### About this task:
Word for word, print every entry below.
----
(** [Controller.save_image]; [None] for [image] is Python's [None]. *)
Definition save_image (timestamp : string) (image : option loc)
    (file_extension dest_folder_path filename_base : string)
    (add_timestamp : bool) : M unit :=
  let filename_base :=
    if add_timestamp then timestamped timestamp filename_base
    else filename_base in
  match image with
  | None =>
      raise (Exn AttributeError ["'NoneType' object has no attribute 'clone'"])
  | Some image =>
      image_to_save ← clone image;
      modify (with_heap
                (alter (set_destination
                          (dest_folder_path +:+ "/" +:+ filename_base
                             +:+ "." +:+ file_extension))
                   image_to_save));;
      queue_put SaverQueue image_to_save
  end.

(** What [save_post_process_result] reads besides the state: the save format
    of the configuration, three constants of [als.model.data] (taken as
    parameters), the clock, [DYNAMIC_DATA.post_processor_result] and the
    controller's [_save_every_image]. *)
Record SaveContext := {
  get_image_save_format : string;
  STACKED_IMAGE_FILE_NAME_BASE : string;
  IMAGE_SAVE_TYPE_JPEG : string;
  WEB_SERVED_IMAGE_FILE_NAME_BASE : string;
  get_timestamp : string;
  post_processor_result : option loc;
  _save_every_image : bool
}.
----
### Answer below:
(** [Controller.save_image]; [None] for [image] is Python's [None]. *)
Definition save_image (timestamp : string) (image : option loc)
    (file_extension dest_folder_path filename_base : string)
    (add_timestamp : bool) : M unit :=
  let filename_base :=
    if add_timestamp then timestamped timestamp filename_base
    else filename_base in
  match image with
  | None =>
      raise (Exn AttributeError ["'NoneType' object has no attribute 'clone'"])
  | Some image =>
      image_to_save ← clone image;
      modify (with_heap
                (alter (set_destination
                          (dest_folder_path +:+ "/" +:+ filename_base
                             +:+ "." +:+ file_extension))
                   image_to_save));;
      queue_put SaverQueue image_to_save
  end.

(** What [save_post_process_result] reads besides the state: the save format
    of the configuration, three constants of [als.model.data] (taken as
    parameters), the clock, [DYNAMIC_DATA.post_processor_result] and the
    controller's [_save_every_image]. *)
Record SaveContext := {
  get_image_save_format : string;
  STACKED_IMAGE_FILE_NAME_BASE : string;
  IMAGE_SAVE_TYPE_JPEG : string;
  WEB_SERVED_IMAGE_FILE_NAME_BASE : string;
  get_timestamp : string;
  post_processor_result : option loc;
  _save_every_image : bool
}.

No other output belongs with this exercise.